Vreemd is ook de vaststelling dat het voor sommigen blijkbaar geen onhoudbare spagaat is om Jürgen Conings als martelaar te vereren en tegelijkertijd te menen dat moslims die op de Ocad-lijst staan maar best de kogel krijgen. Opnieuw, het is een goede zaak wanneer burgers zich politiek betrokken voelen en ook uiting geven aan hun onvrede over hoe het beleid vorm krijgt, maar hoe die kritische houding dan te rijmen valt met het selectief verdedigen van mogelijke terroristen, is me niet duidelijk. Kritiek op beleid kan (en is nodig!), maar als dit leidt tot selectieve steun voor een ex-militair die wapens steelt en dreigt te gaan moorden, dan moet men tot aan de oren in de modder van het eigengereide gelijk gezogen zijn.

Ik weet dat ik niks weet

Voor wie een hamer in de hand houdt, wordt algauw alles een nagel waarop lustig geklopt kan worden. Voor wie meent dat de (politieke) elite het niet goed voor heeft met de bevolking, kan elk argument, elke verdenking, elke insinuatie, elk beeld en elk complot als ‘bewijs’ gebruikt/misbruikt worden. Het doet denken aan de ondertitel van de X-Files film: “I want to believe”. Wie in UFO’s gelooft, zal ze uiteindelijk ook wel zien. Wat men gelooft, staat al vast; het ‘bewijs’ is eraan ondergeschikt. Zou het kunnen dat in de beide gevallen – Corona en Conings – de emotionele onvrede met een bepaald beleid zich heeft vertaald in lichtzinnigheid en soms in absurde vormen van paranoia?
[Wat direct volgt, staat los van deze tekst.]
(** The object behind a new mapping.  [o] is the object of the file, in area [v],
    or a new anonymous one; [st'] is the state after. *)
Definition back_object (file v : Z) (st : ost) (o : Z) (st' : ost) : Prop :=
  if decide (file = 0) then anon_create st = Ok (o, st') else exists e, 0 <= e /\ vn_mmap file v st = Ok ((e, o), st').
(** A private mapping gets a new shadow object [o'] over [o]. *)
Definition over_object (flags : Z) (st : ost) (o : Z) (st' : ost) (o' : Z) : Prop :=
  if flag flags MAP_PRIVATE then exists st1, shadow_create st = Ok (o', st1) /\
    (set_shadowed o' o ;;;
     let! b := mmobj_bottom_obj o in
     set_bottom o' b ;;;
     mmo_ref b) st1 = Ok (tt, st')
  else o' = o /\ st' = st.
Definition mapping_object (file v flags : Z) (st st' : ost) (o : Z) : Prop :=
  exists b st1, b <> 0 /\ o <> 0 /\ back_object file v st b st1 /\ over_object flags st1 b st' o.
(** An allocation that gives NULL. *)
Definition no_object (file flags : Z) : Prop := exists st Q st', owns st Q /\
  (file = 0 /\ anon_create st = Ok (0, st') \/ flag flags MAP_PRIVATE = true /\ shadow_create st = Ok (0, st')).

Lemma install_obj_run s m xs p c ys o flags R :
  map_rep s m (xs ++ (p, c) :: ys) -> areas s !! 0 = None -> owns (objs s) (o :: R) ->
  (exists s' o', install_obj p o flags s = Ok (tt, s') /\
    map_rep s' m (xs ++ (p, with_obj o' (with_olink (Some o) c)) :: ys) /\ areas s' !! 0 = None /\
    owns (objs s') (o' :: R) /\ over_object flags (objs s) o (objs s') o' /\ same_env s s' /\ vframe s s' m [p]) \/
  (install_obj p o flags s = Err FUndef /\ flag flags MAP_PRIVATE = true /\ exists st', shadow_create (objs s) = Ok (0, st')).
Proof.
  intros Hm Hz Ho. pose proof (map_rep_lookup _ _ _ _ _ _ Hm) as Hp. assert (p <> 0) by congruence.
  unfold install_obj. destruct (olink_insert_run s o p c (owns_nonnull _ _ _ Ho) Hp) as [f Hol].
  rewrite (mbind_run _ _ _ _ _ Hol). set (s1 := upd_areas _ _).
  assert (map_rep s1 m (xs ++ (p, with_olink (Some o) c) :: ys)) as Hm1 by by eapply map_rep_update.
  rewrite (mbind_run _ _ _ _ _ (store_area_run s1 p _ _ (map_rep_lookup _ _ _ _ _ _ Hm1))).
  set (s2 := upd_areas _ s1).
  assert (map_rep s2 m (xs ++ (p, with_obj o (with_olink (Some o) c)) :: ys)) as Hm2
    by by eapply map_rep_update.
  assert (areas s2 !! 0 = None) as Hz2 by (cbn; by rewrite !lookup_insert_ne).
  assert (vframe s s2 m [p]) as Hf2.
  { split; [|done]. intros x Hx _. cbn. rewrite !lookup_insert_ne; set_solver. }
  unfold over_object. destruct (flag flags MAP_PRIVATE); [|left; by exists s2, o].
  destruct (new_shadow_ok (objs s2) R o Ho) as (sh & st & Hsh & Hosh).
  rewrite (mbind_run _ _ _ _ _ (obj_op_run _ _ _ _ Hsh)).
  destruct (decide (sh = 0)) as [->|Hsh0]; [right; split; [done|]; split; [done|by exists st]|]. left.
  rewrite (proj2 (Z.eqb_neq sh 0)) in * by done. cbn [negb]. rewrite (mbind_run _ _ _ tt (upd_objs st s2) eq_refl).
  destruct Hosh as (st' & Hat & Ho').
  rewrite (mbind_run _ _ _ _ _ (obj_op_run _ (upd_objs st s2) _ _ Hat)).
  assert (map_rep (upd_objs st' (upd_objs st s2)) m (xs ++ (p, with_obj o (with_olink (Some o) c)) :: ys)) as Hm3
    by by eapply map_rep_ext; [..|exact Hm2].
  rewrite (store_area_run _ p _ _ (map_rep_lookup _ _ _ _ _ _ Hm3)).
  eexists _, sh. split; [done|]. split; [by apply (map_rep_update _ _ _ _ _ (with_obj sh (with_olink (Some o) c))) in Hm3|].
  split; [cbn; by rewrite !lookup_insert_ne|]. split; [done|]. split; [by exists st|]. split; [done|].
  split; [|done]. intros x Hx _. cbn. rewrite !lookup_insert_ne; set_solver.
Qed.

(** The new area is on the list, without an object. *)
Lemma new_area_run {A} s m vs R lo n prot flags off (k : Z -> M vms A) :
  (forall h : gmap Z vmarea, is_Some (slab_pick h)) -> vm_inv s m vs R ->
  LOW_PN <= lo -> 0 < n -> lo + n <= HIGH_PN -> range_free vs.*2 lo n ->
  let c := mkArea lo (lo + n) (ADDR_TO_PN (u32 off)) prot flags m 0 None in
  exists p s' xs ys, vs = xs ++ ys /\
    (let! vma := vmarea_alloc in
     store_area vma (fun a => mkArea lo (u32 (lo + n)) (ADDR_TO_PN (u32 off)) prot flags
                               (vma_vmmap a) (vma_obj a) None) ;;;
     vmmap_insert m vma ;;; k vma) s = k p s' /\
    map_rep s' m (xs ++ (p, c) :: ys) /\ areas_ok LOW_PN (xs ++ (p, c) :: ys).*2 HIGH_PN /\
    areas s' !! 0 = None /\ areas s !! p = None /\ p <> 0 /\ objs s' = objs s /\
    same_env s s' /\ vframe s s' m [].
Proof.
  intros Htot (Hm & Hz & Hok & Hvm & Ho) Hlo Hn Hhi Hfree c. destruct high_pn_u32 as (? & ? & ?).
  destruct (Htot (areas s)) as [p Hp]. destruct (slab_fresh _ _ Hp) as [Hp0 Hpn].
  assert (p ∉ vs.*1) as Hpv.
  { intros ([w d] & -> & Hin)%list_elem_of_fmap. destruct Hm as (_ & _ & Hf & _).
    rewrite Forall_forall in Hf. specialize (Hf _ Hin). cbn in *. congruence. }
  destruct (areas_ok_place LOW_PN vs.*2 HIGH_PN c) as (us & ws & E & Hok' & Hus & Hws); [done|done|unfold c; cbn; lia|done|done|].
  apply fmap_app_inv in E as (xs & ys & -> & -> & ->).
  set (b := mkArea lo (lo + n) (ADDR_TO_PN (u32 off)) prot flags 0 0 None).
  set (s1 := upd_areas (<[p := b]>) (upd_areas (<[p := mkArea 0 0 0 0 0 0 0 None]>) s)).
  assert (map_rep s1 m (xs ++ ys)) as Hm1.
  { destruct Hm as (? & Hnd & Hf & mp & Hmp). split_and!; [done..| |by exists mp].
    do 2 (apply stored_insert; [done|]). done. }
  destruct (vmmap_insert_run s1 m xs ys p b) as (mp & Hr & Hl); try done.
  { cbn. by rewrite lookup_insert_eq. } { cbn. lia. }
  exists p, (inserted_at s1 m p b mp), xs, ys. split; [done|]. split.
  { rewrite (mbind_run _ _ _ _ _ (vmarea_alloc_run _ _ Hp)).
    rewrite (mbind_run _ _ _ _ _ (store_area_run _ p _ _ (lookup_insert_eq _ _ _))).
    rewrite u32_small by lia. by rewrite (mbind_run _ _ _ _ _ Hr). }
  split; [by apply inserted_rep|]. split; [by rewrite fmap_app|].
  split; [cbn; by rewrite !lookup_insert_ne|].
  do 4 (split; [done|]). split.
  - intros x _ [d Hd]. cbn. rewrite !lookup_insert_ne; congruence.
  - intros m' Hne. cbn. by rewrite lookup_insert_ne.
Qed.

(** The object of the mapping: an anonymous one, or the one the file gives. *)
Lemma obj_of_file_run s file v R :
  owns (objs s) R ->
  exists e o st, (if file =? 0 then let! o := obj_op anon_create in mret_ (0, o)
                  else obj_op (vn_mmap file v)) s = Ok ((e, o), upd_objs st s) /\
    (e < 0 /\ file <> 0 /\ vn_mmap file v (objs s) = Ok ((e, o), st) \/
     0 <= e /\ o = 0 /\ file = 0 /\ anon_create (objs s) = Ok (0, st) \/
     0 <= e /\ owns st (o :: R) /\ back_object file v (objs s) o st).
Proof.
  intros Ho. unfold back_object. destruct (Z.eqb_spec file 0) as [->|Hf].
  - destruct (anon_create_ok _ _ Ho) as (o & st & Ha & Ho'). exists 0, o, st.
    rewrite (mbind_run _ _ _ _ _ (obj_op_run _ _ _ _ Ha)). split; [done|]. right.
    destruct (decide (o = 0)) as [->|H0]; [by left|right]. rewrite (proj2 (Z.eqb_neq o 0)) in Ho' by done. by rewrite decide_True.
  - destruct (vn_mmap_ok _ _ file v Ho) as (e & o & st & Hv & Ho'). exists e, o, st. split; [by apply obj_op_run|].
    destruct (Z.ltb_spec e 0); [by left|right; right]. rewrite decide_False by done. split; [done|]. split; [done|]. by exists e.
Qed.

(** The address space [vs'] maps the new range to the object [o]. *)
Definition mapped_over vs vs' lo n (o num prot flags : Z) : Prop :=
  forall vfn, amap vs'.*2 vfn =
    if decide (lo <= vfn < lo + n) then Some (mkPage o (u32 (num + vfn - lo)) prot flags)
    else amap vs.*2 vfn.

Inductive map_area_result s m vs R lo n prot flags off file (r : outcome (Z * Z * vms)) : Prop :=
  | area_done v s' vs' a o :
      r = Ok ((0, v), s') -> vm_inv s' m vs' R -> curproc s' = curproc s -> (v, a) ∈ vs' -> vma_start a = lo ->
      mapped_over vs vs' lo n o (ADDR_TO_PN (u32 off)) prot flags -> mapping_object file v flags (objs s) (objs s') o ->
      map_area_result s m vs R lo n prot flags off file r
  | area_file_fails e v o st s' :
      file <> 0 -> e < 0 -> vn_mmap file v (objs s) = Ok ((e, o), st) -> r = Ok ((e, 0), s') ->
      (forall vfn, lo <= vfn -> vmmap_lookup m vfn s' = Err FUndef) -> map_area_result s m vs R lo n prot flags off file r
  | area_no_object :
      r = Err FUndef -> no_object file flags -> map_area_result s m vs R lo n prot flags off file r.

Lemma lookup_loop_dangling s xs p r vfn :
  stored s xs -> (forall x, x ∈ xs -> ~ covers x.2 vfn) -> areas s !! p = None ->
  lookup_loop (xs.*1 ++ p :: r) vfn s = Err FUndef.
Proof.
  intros Hf Hn Hp. induction Hf as [|[v a] xs Ha _ IH]; cbn [fmap list_fmap app lookup_loop fst].
  - apply mbind_err. unfold load_area. by rewrite Hp.
  - rewrite (mbind_run _ _ _ _ _ (load_area_run _ _ _ Ha)). cbn [snd].
    assert (~ covers a vfn) as Hc by (apply (Hn (v, a)); by left). unfold covers in Hc.
    assert ((vfn <? vma_end a) && (vma_start a <=? vfn) = false) as ->.
    { apply andb_false_iff. rewrite Z.ltb_ge, Z.leb_gt. lia. }
    apply IH. intros x Hx. apply Hn. by right.
Qed.
Lemma vmarea_free_run s v a :
  v <> 0 -> areas s !! v = Some a -> vmarea_free v s = Ok (tt, upd_areas (delete v) s).
Proof.
  intros Hv Ha. unfold vmarea_free. rewrite (proj2 (Z.eqb_neq v 0)) by done.
  rewrite (mbind_run _ _ _ tt s eq_refl). by rewrite (mbind_run _ _ _ _ _ (load_area_run _ _ _ Ha)).
Qed.
(** The new area freed while it is on the list of the map. *)
Lemma lookup_freed s m xs p c ys vfn st :
  m <> 0 -> map_rep s m (xs ++ (p, c) :: ys) -> areas_ok LOW_PN (xs ++ (p, c) :: ys).*2 HIGH_PN -> vma_start c <= vfn ->
  vmmap_lookup m vfn (upd_areas (delete p) (upd_objs st s)) = Err FUndef.
Proof.
  intros Hm0 (_ & Hnd & Hf & mp & Hmp & Hi) Hok Hvfn. apply Forall_app in Hf as [Hfx _]. unfold vmmap_lookup.
  rewrite (mbind_run _ _ _ tt _) by (apply KASSERT_true; by rewrite (proj2 (Z.eqb_neq m 0))).
  erewrite mbind_run by (apply load_map_run; exact Hmp). rewrite Hi, fmap_app.
  rewrite fmap_app in Hnd. destruct (NoDup_app_cons_notin _ _ _ Hnd) as [Hpx _].
  apply lookup_loop_dangling; [by apply stored_delete| |cbn; by rewrite lookup_delete_eq].
  intros [w a] Hin Hcov. rewrite fmap_app in Hok. apply areas_ok_app in Hok as (mid & Hx & Hmid & _).
  destruct (areas_ok_bounds _ _ _ a Hx) as (_ & _ & Hend); [apply list_elem_of_fmap; by exists (w, a)|].
  unfold covers in Hcov. cbn in *. lia.
Qed.

Lemma map_area_run s m vs R lo n prot flags off file :
  (forall h : gmap Z vmarea, is_Some (slab_pick h)) -> vm_inv s m vs R ->
  LOW_PN <= lo -> 0 < n -> lo + n <= HIGH_PN -> range_free vs.*2 lo n ->
  map_area_result s m vs R lo n prot flags off file (map_area m file lo n prot flags off s).
Proof.
  intros Htot Hinv Hlo Hn Hhi Hfree. unfold map_area. assert (m <> 0) as Hm0 by apply Hinv.
  destruct (new_area_run s m vs R lo n prot flags off (back_area file flags) Htot Hinv Hlo Hn Hhi Hfree)
    as (p & s1 & xs & ys & -> & Hr & Hm & Hok & Hz & Hpn & Hp0 & Eo & (_ & Hcp & _) & Hf).
  set (c := mkArea _ _ _ _ _ _ _ _) in *. rewrite Hr. unfold back_area. clear Hr.
  destruct Hinv as (_ & _ & _ & Hvm & Ho).
  destruct (obj_of_file_run s1 file p (map vma_obj (xs ++ ys).*2 ++ R)) as (e & o & st & Hob & Hcase); [by rewrite Eo|].
  rewrite (mbind_run _ _ _ _ _ Hob).
  assert (map_rep (upd_objs st s1) m (xs ++ (p, c) :: ys)) as Hm1 by by eapply map_rep_ext; [..|exact Hm].
  pose proof (map_rep_lookup _ _ _ _ _ _ Hm1) as Hpc. destruct Hcase as [(He & Hfile & Hv)|[(He & -> & -> & Ha)|(He & Ho1 & Hb)]].
  { rewrite (proj2 (Z.ltb_lt e 0)), (mbind_run _ _ _ _ _ (vmarea_free_run (upd_objs st s1) p _ Hp0 Hpc)) by done.
    eapply area_file_fails; [done|exact He|rewrite <- Eo; exact Hv|reflexivity|]. intros vfn Hvfn.
    by apply (lookup_freed s1 m xs p c ys vfn st). }
  { rewrite (proj2 (Z.ltb_ge e 0)) by done. eapply area_no_object.
    - apply mbind_err. unfold install_obj. by apply mbind_err.
    - exists (objs s1), (map vma_obj (xs ++ ys).*2 ++ R), st. split; [by rewrite Eo|by left]. }
  rewrite (proj2 (Z.ltb_ge e 0)) by done.
  destruct (install_obj_run (upd_objs st s1) m xs p c ys o flags _ Hm1 Hz Ho1)
    as [(s' & o' & Hin & Hm' & Hz' & Ho' & Hov & (_ & Hcp' & _) & _)|(Hin & Hfl & st' & Hsh)].
  2:{ eapply area_no_object; [by apply mbind_err|]. exists st, (o :: map vma_obj (xs ++ ys).*2 ++ R), st'. split; [done|by right]. }
  rewrite (mbind_run _ _ _ _ _ Hin). set (d := with_obj o' _) in *.
  eapply (area_done _ _ _ _ _ _ _ _ _ _ _ p s' (xs ++ (p, d) :: ys) d o'); [done|split; [done|]; split; [done|]| |set_solver|done| |].
  - rewrite !fmap_app in *. split; [|split].
    + cbn [fmap list_fmap snd] in *. apply areas_ok_app in Hok as (mid & Hx & Hc). apply areas_ok_app. by exists mid.
    + rewrite Forall_app in *. destruct Hvm. by repeat constructor.
    + eapply owns_perm; [|exact Ho']. rewrite ?fmap_app, ?map_app. cbn. by rewrite <- Permutation_middle.
  - cbn in Hcp'. congruence.
  - intros vfn. rewrite !fmap_app. cbn [fmap list_fmap snd]. rewrite amap_place.
    + unfold covers. by repeat case_decide.
    + intros Hc. specialize (Hfree vfn). rewrite fmap_app in Hfree. apply Hfree. unfold covers in Hc. cbn in Hc. lia.
  - exists o, st. rewrite <- Eo. split; [exact (owns_nonnull _ _ _ Ho1)|]. split; [exact (owns_nonnull _ _ _ Ho')|done].
Qed.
Wat Corona en Conings leren is dat de democratie als ‘amicale locatie’ nog lang geen werkelijkheid is. Mensen zouden nochtans met elkaar van mening kunnen verschillen teneinde samen op zoek te gaan naar de waarheid. De taak waarvoor de samenleving dan ook staat is hoe het “I want to believe” kan worden omgeplooid in een “I want to know”.

Ik herinner wat dat betreft graag nog even aan Socrates. Deze Griekse filosoof – waarvan geweten is dat het een verstandig man was die zich ook niet achter valse bescheidenheid verschool – gaf aan dat hij weet dat hij niks weet, waarmee hij tegelijk een uitnodiging formuleerde om iets van de ander bij te leren. De waarheid komt vaak aan het licht in een open en kritisch dialogisch gesprek met de ander. Zoals gezegd veronderstelt dit dat men de eigen nestwarmte durft te verlaten…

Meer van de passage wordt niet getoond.